Broadcom has a market value of about $28 billion while Avago is currently valued at approximately $34 billion.
Earlier today, analysts at Bank of America/Merrill Lynch reiterated their "outperform" rating on the company's shares with a $54 price target. While citing the company's strong fundamentals and impressive WiFi business, the firm believes that the company could go as high as $68 per share.
For the year the firm provided 2015 EPS guidance of $3.08 cents per share, ahead of analysts' consensus $3 estimates. The firm also forecast better than expected 2016 full year EPS of $3.51, ahead of analysts' $3.21 expectations.
TheStreet Ratings team rates BROADCOM CORP as a Buy with a ratings score of B+. TheStreet Ratings Team has this to say about their recommendation:
"We rate BROADCOM CORP (BRCM) a BUY. This is driven by a few notable strengths, which we believe should have a greater impact than any weaknesses, and should give investors a better performance opportunity than most stocks we cover. The company's strengths can be seen in multiple areas, such as its revenue growth, largely solid financial position with reasonable debt levels by most measures, impressive record of earnings per share growth, compelling growth in net income and expanding profit margins.
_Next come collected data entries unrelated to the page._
(** The nearest existing directory, and the components that are missing below it. *)
Fixpoint find_base (fuel statFuel : nat) (ctx : Ctx) (id base : string) (missing : list string) :
    M W (option (string * list string + err)) :=
  match fuel with
  | O => ret None
  | S fuel =>
      let* r := resolvePath statFuel ctx id base in
      match r with
      | None => ret None
      | Some (resolved, inl stat) =>
          ret (Some (if mode_IsDir (ps_Mode stat) then inl (resolved, missing) else inr (ESentinel ENOTDIR)))
      | Some (_, inr e) =>
          if errors_Is e ErrNotExist then find_base fuel statFuel ctx id (Dir base) (Base base :: missing)
          else ret (Some (inr e))
      end
  end.

(** The error of the goroutine that writes the archive: [broken] is that of writing to it. *)
Definition archive_error (broken : error) (content : Content) (size : Z) : error :=
  let have := Z.of_nat (length (ct_bytes content)) in
  match broken with
  | Some e => Some e
  | None =>
      if have <? size then Some (ct_end content)
      else if size <? have then Some (ENew "content is longer than its size")
      else if errors_Is (ct_end content) ErrEOF then None
      else Some (ct_end content)
  end.
Definition entry_of (temporary execUser : string) (mode size : Z) : TarEntry :=
  {| ta_Name := Base temporary; ta_Mode := mode; ta_Size := size; ta_Uid := (fileOwner execUser).1; ta_Gid := (fileOwner execUser).2 |}.

(** The content under a temporary name, and its renaming. *)
Definition exit_failure (what : string) (result : CommandResult) : err :=
  ENew (what +:+ ": exit " +:+ itoa (cr_ExitCode result) +:+ ": " +:+ TrimSpace (cr_Stderr result)).
Definition rename_into (ctx : Ctx) (id temporary target execUser : string) (created : bool) : M W (option (bool * error)) :=
  let* (result, e) := Exec (WithTimeout (WithoutCancel ctx) (cleanupTimeout cleanup_timeout)) id
                        (rename_command temporary target execUser) in
  match e with
  | Some e => abandon_write id temporary execUser (EWrap "rename Docker file into place" e)
  | None =>
      if negb (cr_ExitCode result =? 0)
      then abandon_write id temporary execUser (exit_failure "rename Docker file into place" result)
      else ret (Some (created, None))
  end.
Definition write_temporary (ctx : Ctx) (id directory temporary target execUser : string) (mode size : Z)
    (content : Content) (created : bool) : M W (option (bool * error)) :=
  let* (copyErr, broken) := CopyEntry ctx id directory (entry_of temporary execUser mode size) content (String.eqb execUser "") in
  let copyErr := errors_Join [copyErr; archive_error broken content size] in
  let* canceled := ctx_Err ctx in
  match canceled with
  | Some s => abandon_write id temporary execUser (ESentinel s)
  | None =>
      match copyErr with
      | Some e => abandon_write id temporary execUser (EWrap "write Docker file" e)
      | None => rename_into ctx id temporary target execUser created
      end
  end.

(** [WriteFile] once the parent is known. *)
Definition write_below (ctx : Ctx) (id base : string) (missing : list string) (target execUser : string) (mode size : Z)
    (content : Content) (created : bool) : M W (option (bool * error)) :=
  let failed e : M W (option (bool * error)) := ret (Some (false, Some e)) in
  let directory := Join (base :: missing) in
  let* (access, e) := Exec ctx id (access_command base directory target execUser) in
  match e with
  | Some e => failed (EWrap "prepare Docker file directory" e)
  | None =>
      if cr_ExitCode access =? writeRefused then failed (ESentinel ErrPermission)
      else if negb (cr_ExitCode access =? 0) then failed (exit_failure "prepare Docker file directory" access)
      else
        let* token := docker_randomID in
        match token with
        | inr e => failed (EWrap "generate Docker write name" e)
        | inl token =>
            write_temporary ctx id directory (Join [directory; ".aries-tmp-" +:+ token]%string) target execUser mode size
              content created
        end
  end.
Definition WriteFile (fuel : nat) (ctx : Ctx) (id name : string) (content : Content) (size : Z) (execUser : string) :
    M W (option (bool * error)) :=
  let failed e : M W (option (bool * error)) := ret (Some (false, Some e)) in
  match cleanContainerWorkdir (Clean name) with
  | inr e => failed e
  | inl clean =>
      let* r := resolvePath fuel ctx id clean in
      match r with
      | None => ret None
      | Some (target, stat) =>
          let below (mode : Z) (created : bool) :=
            let* r := find_base fuel fuel ctx id (Dir target) [] in
            match r with
            | None => ret None
            | Some (inr e) => failed e
            | Some (inl (base, missing)) => write_below ctx id base missing target execUser mode size content created
            end in
          match stat with
          | inl stat => if mode_IsDir (ps_Mode stat) then failed (ESentinel EISDIR) else below (tarMode (ps_Mode stat)) false
          | inr e => if errors_Is e ErrNotExist then below 420 true else failed e
          end
      end
  end.
End Files.

(** * Traces *)

Inductive file_event :=
  | FStat (id path : string) (answer : PathStat + err)
  | FExec (id : string) (ctx : Ctx) (command : Command) (answer : CommandResult * error)
  | FCopy (id directory : string) (entry : TarEntry) (content : Content) (own : bool) (answer : error * error)
  | FErr (ctx : Ctx) (answer : option sentinel).
#[export] Instance traced_files {W} `{!DockerFiles W} : DockerFiles (W * list file_event) := {|
  ContainerStatPath ctx id path := logged (FStat id path) (ContainerStatPath ctx id path);
  CopyEntry ctx id path entry content own := logged (FCopy id path entry content own) (CopyEntry ctx id path entry content own);
  CopyFile ctx id path := silent (CopyFile ctx id path);
  crypto_rand_Read n := silent (crypto_rand_Read n)
|}.
#[export] Instance traced_contexts {W} `{!Runtime W} : Runtime (W * list file_event) | 0 :=
  {| time_Now := silent time_Now; ctx_Err ctx := logged (FErr ctx) (ctx_Err ctx) |}.
#[export] Instance silent_docker {W E} `{!DockerClient W} : DockerClient (W * list E) | 5 := {|
  ContainerCreate ctx options := silent (ContainerCreate ctx options);
  ContainerInspect ctx reference := silent (ContainerInspect ctx reference);
  ContainerStart ctx id := silent (ContainerStart ctx id);
  ContainerStop ctx id timeout := silent (ContainerStop ctx id timeout);
  ContainerKill ctx id signal := silent (ContainerKill ctx id signal);
  ContainerRemove ctx id force volumes := silent (ContainerRemove ctx id force volumes);
  ContainerLogs ctx id := silent (ContainerLogs ctx id);
  CopyToContainer ctx id path content own := silent (CopyToContainer ctx id path content own);
  CopyFromContainer ctx id path := silent (CopyFromContainer ctx id path)
|}.

(** * What a write leaves *)

(** The content ends where its size says. *)
Definition complete (content : Content) (size : Z) : Prop :=
  Z.of_nat (length (ct_bytes content)) = size /\ errors_Is (ct_end content) ErrEOF = true.
Definition command_failed (answer : CommandResult * error) : Prop := answer.2 <> None \/ cr_ExitCode answer.1 <> 0.
Definition command_succeeded (answer : CommandResult * error) : Prop := answer.2 = None /\ cr_ExitCode answer.1 = 0.

(** The commands of a write: the check of the access, the renaming, the removal. *)
Definition sh_runs (script : string) (args : list string) (execUser : string) (c : Command) : Prop :=
  cm_Path c = "/bin/sh"%string /\ cm_Args c = ["-c"%string; script; "aries-write"%string] ++ args /\ cm_User c = execUser.
Definition checks_access (directory target execUser : string) (c : Command) : Prop :=
  exists base, sh_runs writeAccess [base; directory; target] execUser c.
Definition moves (temporary target execUser : string) (c : Command) : Prop := sh_runs renameScript [temporary; target] execUser c.
Definition removes (temporary execUser : string) (c : Command) : Prop :=
  cm_Path c = "/bin/rm"%string /\ cm_Args c = ["-f"; "--"; temporary]%string /\ cm_User c = execUser.

(** The stats of this container, the file a path names by the answer to its stat, and the
    permissions that the file gets: its own, or 0644. *)
Definition look (id : string) (ev : file_event) : Prop := exists path answer, ev = FStat id path answer.
Definition named_by (path : string) (answer : PathStat + err) : string :=
  match answer with inl stat => if has_mode (ps_Mode stat) ModeSymlink then ps_LinkTarget stat else path | inr _ => path end.
Definition permissions (id target : string) (looks : list file_event) (created : bool) (mode : Z) : Prop :=
  if created then mode = 420 /\ exists e, FStat id target (inr e) ∈ looks
  else exists stat, FStat id target (inl stat) ∈ looks /\ Z.land mode 511 = Z.land (ps_Mode stat) 511.
Definition entry_for (temporary execUser : string) (size : Z) (entry : TarEntry) : Prop :=
  ta_Name entry = Base temporary /\ ta_Size entry = size /\ (ta_Uid entry, ta_Gid entry) = fileOwner execUser.

(** The calls of a write that ends with [r]: nothing but the check of the access; or the
    content under a temporary name, then perhaps a rename onto the target, and without its
    success the removal of the temporary file. *)
Section Calls.
Variables (ctx : Ctx) (id execUser : string) (content : Content) (size : Z) (target : string) (looks : list file_event).
Definition staged (directory temporary : string) (created : bool) (answer : error * error) (evs : list file_event) : Prop :=
  exists token access granted entry,
    temporary = Join [directory; ".aries-tmp-" +:+ token]%string /\
    checks_access directory target execUser access /\ command_succeeded granted /\
    entry_for temporary execUser size entry /\ permissions id target looks created (ta_Mode entry) /\
    evs = [FExec id ctx access granted; FCopy id directory entry content (String.eqb execUser "") answer].
Inductive write_calls : option (bool * error) -> list file_event -> Prop :=
  | WriteNothing r directory access answer :
      (forall created, r <> Some (created, None)) -> checks_access directory target execUser access ->
      write_calls r [FExec id ctx access answer]
  | WriteAbandoned e directory temporary created answer canceled c remove removed evs :
      staged directory temporary created answer evs -> removes temporary execUser remove ->
      (canceled <> None \/ answer <> (None, None) \/ ~ complete content size) ->
      write_calls (Some (false, Some e)) (evs ++ [FErr ctx canceled; FExec id c remove removed])
  | WriteNotRenamed e directory temporary created c c' move answer remove removed evs :
      staged directory temporary created (None, None) evs -> moves temporary target execUser move ->
      removes temporary execUser remove -> complete content size -> command_failed answer ->
      write_calls (Some (false, Some e)) (evs ++ [FErr ctx None; FExec id c move answer; FExec id c' remove removed])
  | WriteRenamed created directory temporary c move answer evs :
      staged directory temporary created (None, None) evs -> moves temporary target execUser move ->
      complete content size -> command_succeeded answer ->
      write_calls (Some (created, None)) (evs ++ [FErr ctx None; FExec id c move answer]).
End Calls.
Definition write_outcome (ctx : Ctx) (id name execUser : string) (content : Content) (size : Z) (r : option (bool * error))
    (evs : list file_event) : Prop :=
  exists looks calls, evs = looks ++ calls /\ Forall (look id) looks /\
    ((calls = [] /\ forall created, r <> Some (created, None)) \/
     exists answer, head looks = Some (FStat id (Clean name) answer) /\
       write_calls ctx id execUser content size (named_by (Clean name) answer) looks r calls).

Section Write.
Context {W : Type} `{!Runtime W} `{!DockerClient W} `{!DockerFiles W}.
Variable Exec : Ctx -> string -> Command -> M W (CommandResult * error).
Variable timeout : Z.
Abbreviation T := (W * list file_event)%type.
Definition TExec (ctx : Ctx) (id : string) (command : Command) : M T (CommandResult * error) :=
  logged (FExec id ctx command) (Exec ctx id command).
We feel its strengths outweigh the fact that the company shows weak operating cash flow."
Highlights from the analysis by TheStreet Ratings Team goes as follows:
- BRCM's revenue growth has slightly outpaced the industry average of 0.5%. Since the same quarter one year prior, revenues slightly increased by 3.7%. This growth in revenue appears to have trickled down to the company's bottom line, improving the earnings per share.
- BRCM's debt-to-equity ratio is very low at 0.18 and is currently below that of the industry average, implying that there has been very successful management of debt levels. Along with this, the company maintains a quick ratio of 3.13, which clearly demonstrates the ability to cover short-term cash needs.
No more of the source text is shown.